Os benefícios oferecidos pela associação cooperativa de produtores rurais são importantes. Os produtores dispõem de acesso a diversos produtos e serviços como aquisição de insumos, possibilidade entrega e comercialização de produção, assistência técnica, cursos de capacitação, como também têm a possibilidade de tomar crédito, tudo com consideráveis vantagens em relação à atuação isolada.
Um dos problemas, contudo, diz respeito aos empréstimos concedidos por cooperativas a seus associados. Quando o produtor busca crédito para custeio ou investimento junto ao sistema bancário, há diversos mecanismos de proteção contra o abuso praticado pelo mercado.
Na relação entre o produtor e a cooperativa, muitos desses mecanismos não têm sido considerados como forma de proteção do cooperado.
A cooperativa, sob o argumento de que o cooperado é dono da sociedade, empresta recursos com cobrança de encargos abusivos jamais encontrados em operações de crédito rural repassadas por instituições financeiras.
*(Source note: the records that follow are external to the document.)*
Lemma connect_loop_shape (fuel : nat) :
  forall (n : Z) (st st' : state W) (r : outcome unit),
    (Z.to_nat (MAX_RECONNECT_ATTEMPTS - n) <= fuel)%nat ->
    connect_loop fuel n st = (r, st') ->
    exists tr : list event, trace st' = trace st ++ tr /\ run_from n tr r.
Proof.
  induction fuel as [| fuel IH]; intros n st st' r Hfuel Hrun;
    cbn [connect_loop] in Hrun; unfold bind at 1 in Hrun;
    unfold connected at 1, call in Hrun;
    destruct (client_connected (world st)) as [[[] | e] w1];
    cbn [negb andb] in Hrun.
  - injection Hrun as <- <-. eexists. split; [reflexivity | apply run_linked].
  - destruct (Z.ltb_spec n MAX_RECONNECT_ATTEMPTS) as [Hlt | Hge]; [lia |].
    injection Hrun as <- <-. eexists. split; [reflexivity |].
    apply run_exhausted. exact Hge.
  - injection Hrun as <- <-. eexists.
    split; [reflexivity | apply run_condition_throws].
  - injection Hrun as <- <-. eexists. split; [reflexivity | apply run_linked].
  - destruct (Z.ltb_spec n MAX_RECONNECT_ATTEMPTS) as [Hlt | Hge].
    + unfold bind at 1 in Hrun. unfold read_stop at 1 in Hrun.
      cbn [world emit set_world] in Hrun.
      destruct (stop w1).
      * injection Hrun as <- <-. eexists.
        split; [cbn [trace emit set_world]; rewrite <- app_assoc; reflexivity |].
        apply run_stopped. exact Hlt.
      * unfold bind at 1 in Hrun.
        match type of Hrun with
        | context [connect_pass ?s] =>
            destruct (connect_pass_shape s) as (p & Htr & Hp);
            destruct (connect_pass s) as [r1 st1]
        end.
        cbn [fst snd trace emit set_world] in *.
        destruct Hp as [[-> ->] | [-> Hp]].
        -- injection Hrun as <- <-. eexists.
           split; [rewrite Htr, <- !app_assoc; reflexivity |].
           apply run_break. exact Hlt.
        -- unfold bind, log_message, sleep_for in Hrun.
           apply IH in Hrun as (tr & Htr' & Hrun); [| lia].
           exists (entered ++ p ++ backoff ++ tr). split.
           ++ rewrite Htr'. cbn [trace emit set_world].
              rewrite Htr, <- !app_assoc. reflexivity.
           ++ apply run_retry; assumption.
    + injection Hrun as <- <-. eexists. split; [reflexivity |].
      apply run_exhausted. exact Hge.
  - injection Hrun as <- <-. eexists.
    split; [reflexivity | apply run_condition_throws].
Qed.

Lemma legacy_run_counts (n : Z) (tr : list event) (r : outcome unit) :
  run_from n tr r ->
  (count is_connect tr <= Z.to_nat (MAX_RECONNECT_ATTEMPTS - n))%nat /\
  r <> Fuel.
Proof.
  induction 1 as [n e | n | n Hge | n Hlt | n Hlt | n p tr r Hlt Hp Hrun IH];
    try (split; [cbn; lia | discriminate]).
  destruct IH as [Hc Hr]. split; [| exact Hr].
    rewrite !count_app.
    change (count is_connect entered) with 0%nat.
    change (count is_connect backoff) with 0%nat.
    assert (count is_connect p = 1%nat) by (destruct Hp; reflexivity).
    lia.
Qed.

(** The connection loop of the earlier program calls [connect] at most 5
    times, and 5 passes are all it can make. *)
Lemma legacy_connect_loop_bounded (st : state W) :
  exists tr : list event,
    trace (snd (connect_loop 5 0 st)) = trace st ++ tr /\
    (count is_connect tr <= 5)%nat /\
    fst (connect_loop 5 0 st) <> Fuel.
Proof.
  destruct (connect_loop 5 0 st) as [r st'] eqn:Hrun.
  destruct (connect_loop_shape 5 0 st st' r) as (tr & Htr & Hshape);
    [vm_compute; lia | exact Hrun |].
  exists tr. split; [exact Htr |].
  exact (legacy_run_counts 0 tr r Hshape).
Qed.

Lemma legacy_run_head (n : Z) (tr : list event) (r : outcome unit) :
  run_from n tr r ->
  exists (rep : reply bool) (rest : list event), tr = EConnected rep :: rest.
Proof. intros []; eexists _, _; reflexivity. Qed.

Lemma legacy_run_caught (n : Z) (tr : list event) (r : outcome unit) :
  run_from n tr r -> each_suffix caught_at tr.
Proof.
  induction 1 as [n e | n | n Hge | n Hlt | n Hlt | n p tr r Hlt Hp Hrun IH];
    try (cbn [each_suffix app entered];
         repeat match goal with |- _ /\ _ => split end;
         intros ? ? [=]).
  destruct (legacy_run_head _ _ _ Hrun) as (rep & rest & Hhead).
  destruct Hp; unfold entered, backoff, error_log;
    cbn [each_suffix app];
    repeat match goal with |- _ /\ _ => split end;
    try exact IH;
    try (intros ? ? [=]; fail).
  intros e' post' H. injection H as <- <-.
  exists rep, rest. rewrite Hhead. reflexivity.
Qed.

(** In the connection loop of the earlier program too, an exception of
    [connect] is caught and logged, followed by one back-off, and the loop
    goes on to evaluate its condition again. *)
Lemma legacy_connect_exception_caught (st : state W) :
  exists tr : list event,
    trace (snd (connect_loop 5 0 st)) = trace st ++ tr /\
    (forall (pre : list event) (e : exception) (post : list event),
        tr = pre ++ EConnect (Throws e) :: post ->
        exists (rep : reply bool) (rest : list event),
          post = ELog ("Connection error: " +:+ what e)
                   :: ELog connect_failed_message
                   :: ESleep RECONNECT_DELAY_MS
                   :: EConnected rep :: rest).
Proof.
  destruct (connect_loop 5 0 st) as [r st'] eqn:Hrun.
  destruct (connect_loop_shape 5 0 st st' r) as (tr & Htr & Hshape);
    [vm_compute; lia | exact Hrun |].
  exists tr. split; [exact Htr |].
  intros pre e post Heq.
  exact (each_suffix_spec _ pre tr _ (legacy_run_caught _ _ _ Hshape) Heq
                          e post eq_refl).
Qed.

End LegacyFacts.


(** A steady run of the current program: one file, with the header and the
    row written once ten milliseconds have passed. *)
Example steady_run_output :
  let run := MyoLinux.main 40 Scenario.argv (Sim.start Scenario.steady) in
  fst run = Val 0 /\
  files (snd run) !! ("out/myo_data_88:af_20231114_221320.csv")%string
  = Some (csv_header +:+
          "1700000000010,11,12,13,14,15,16,17,18,16384,-10,0,10,10,0,2048,0,-10,1"
          +:+ endl).
Proof. vm_compute. split; reflexivity. Qed.


(** * Further properties of the code *)

(** ** The parser: shape of the result, what it does not read *)

Section ParseMore.

Import ParseMac.

Lemma parse_from_bytes (n : nat) :
  forall (i : nat) (s : string) (address a : list Z),
    length address = 6%nat ->
    (i + n = 6)%nat ->
    Forall is_byte (take i address) ->
    parse_from n i s address = Val a ->
    length a = 6%nat /\ Forall is_byte a.
Proof.
  induction n as [| n IH]; intros i s address a Hlen Hin Hpre Hrun.
  - cbn in Hrun. injection Hrun as <-.
    split; [exact Hlen |].
    rewrite <- (take_ge address i) by lia. exact Hpre.
  - cbn [parse_from] in Hrun.
    destruct (getline s ":") as [[octet rest] |]; [| discriminate Hrun].
    destruct (stoi16 octet) as [v | e |]; try discriminate Hrun.
    apply IH in Hrun; [exact Hrun | rewrite length_insert; exact Hlen | lia |].
    rewrite (take_S_r _ _ (to_uchar v))
      by (apply list_lookup_insert_eq; lia).
    rewrite take_insert_ge by lia.
    apply Forall_app. split; [exact Hpre |].
    repeat constructor; unfold to_uchar;
      pose proof (Z.mod_pos_bound v 256); lia.
Qed.

(** Whatever the text, a successful parse gives six values, each one a
    byte. *)
Theorem parse_gives_six_bytes (s : string) (a : list Z) :
  parse_mac_address s = Val a ->
  length a = 6%nat /\ Forall (fun b => 0 <= b < 256) a.
Proof.
  intros Hrun.
  apply (parse_from_bytes 6 0 s (replicate 6 0) a);
    [reflexivity | reflexivity | constructor | exact Hrun].
Qed.

Lemma parse_gives_six_bytes_witness :
  length [200; 47; 132; 229; 136; 175] = 6%nat /\
  Forall (fun b => 0 <= b < 256) [200; 47; 132; 229; 136; 175].
Proof.
  apply (parse_gives_six_bytes "c8:2f:84:e5:88:af"). reflexivity.
Defined.

Lemma take_field_more (s t : string) :
  take_field ":" (s +:+ String ":" t)
  = if (count_char ":" s =? 0)%nat then (s, t)
    else (fst (take_field ":" s), snd (take_field ":" s) +:+ String ":" t).
Proof.
  induction s as [| c s IH].
  - reflexivity.
  - rewrite append_String. cbn [take_field count_char].
    destruct (Ascii.eqb c ":") eqn:Hc.
    + reflexivity.
    + rewrite IH. cbn [Nat.add].
      destruct (count_char ":" s =? 0)%nat.
      * reflexivity.
      * destruct (take_field ":" s) as [f r]. reflexivity.
Qed.

Lemma take_field_no_colon (s : string) :
  count_char ":" s = 0%nat -> take_field ":" s = (s, EmptyString).
Proof.
  induction s as [| c s IH]; [reflexivity |].
  cbn [take_field count_char]. destruct (Ascii.eqb c ":"); [discriminate |].
  intros H. rewrite IH by exact H. reflexivity.
Qed.

Lemma parse_from_more (n : nat) :
  forall (i : nat) (s t : string) (address a : list Z),
    parse_from n i s address = Val a ->
    parse_from n i (s +:+ String ":" t) address = Val a.
Proof.
  induction n as [| n IH]; intros i s t address a Hrun; [exact Hrun |].
  cbn [parse_from] in *.
  destruct s as [| c s]; [discriminate Hrun |].
  unfold getline in Hrun.
  assert (Hget : getline (String c s +:+ String ":" t) ":"
                 = Some (take_field ":" (String c s +:+ String ":" t)))
    by reflexivity.
  rewrite Hget, take_field_more.
  destruct (count_char ":" (String c s) =? 0)%nat eqn:Hcolon.
  - apply Nat.eqb_eq in Hcolon.
    rewrite (take_field_no_colon _ Hcolon) in Hrun.
    destruct (stoi16 (String c s)) as [v | e |]; try discriminate Hrun.
    destruct n as [| n]; [exact Hrun | discriminate Hrun].
  - destruct (take_field ":" (String c s)) as [octet rest]. cbn [fst snd].
    destruct (stoi16 octet) as [v | e |]; try discriminate Hrun.
    apply IH. exact Hrun.
Qed.

(** The parser never looks past the sixth group: whatever follows an
    accepted address after one more colon changes nothing. *)
Theorem parse_ignores_further_groups (s t : string) (a : list Z) :
  parse_mac_address s = Val a ->
  parse_mac_address (s +:+ ":" +:+ t) = Val a.
Proof. intros Hrun. apply (parse_from_more 6 0 s t). exact Hrun. Qed.

Lemma parse_ignores_further_groups_witness :
  parse_mac_address ("c8:2f:84:e5:88:af" +:+ ":" +:+ "not:an:address")
  = Val [200; 47; 132; 229; 136; 175].
Proof.
  apply (parse_ignores_further_groups "c8:2f:84:e5:88:af" "not:an:address").
  reflexivity.
Defined.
Os juros do crédito rural são limitados à taxa de 12% ao ano e em caso de mora podem ser elevados de 1% ao ano, além da possibilidade de cobrança de multa de 2%.
Há cooperativas que têm exigido de seus “donos”, os próprios cooperados, taxas de juros de mais de 4% ao mês para o caso de atraso nos pagamentos, além de outros encargos como multa de 10%.
Fazem uso de tal prática sob o argumento de que não se trata de taxas de juros e sim de uma espécie de “contribuição para ressarcimento de custos com encargos financeiros e operações” realizadas com cooperados.
Tais cooperativas alegam que foram obrigadas a captar recursos junto ao mercado financeiro para a finalidade de cobrir os prejuízos causados pelo cooperado com sua inadimplência e estariam apenas repassando tais custos.
Essas sociedades formalizam instrumentos por escritura pública em que concedem o acesso a determinado limite de crédito mediante a constituição de uma garantia hipotecária, além da possibilidade de inclusão de outras garantias.
Com a ocorrência, por exemplo, de uma frustração de safra ou baixo valor de venda atrelada a altos custos de produção em que não seja possível o cumprimento de suas obrigações na data inicialmente estipulada, o cooperado poderá ser obrigado a pagar o débito com encargos de mais de 4% ao mês, correndo o risco de perder seu patrimônio, sua fonte de sustento, para uma sociedade na qual figura como um dos donos.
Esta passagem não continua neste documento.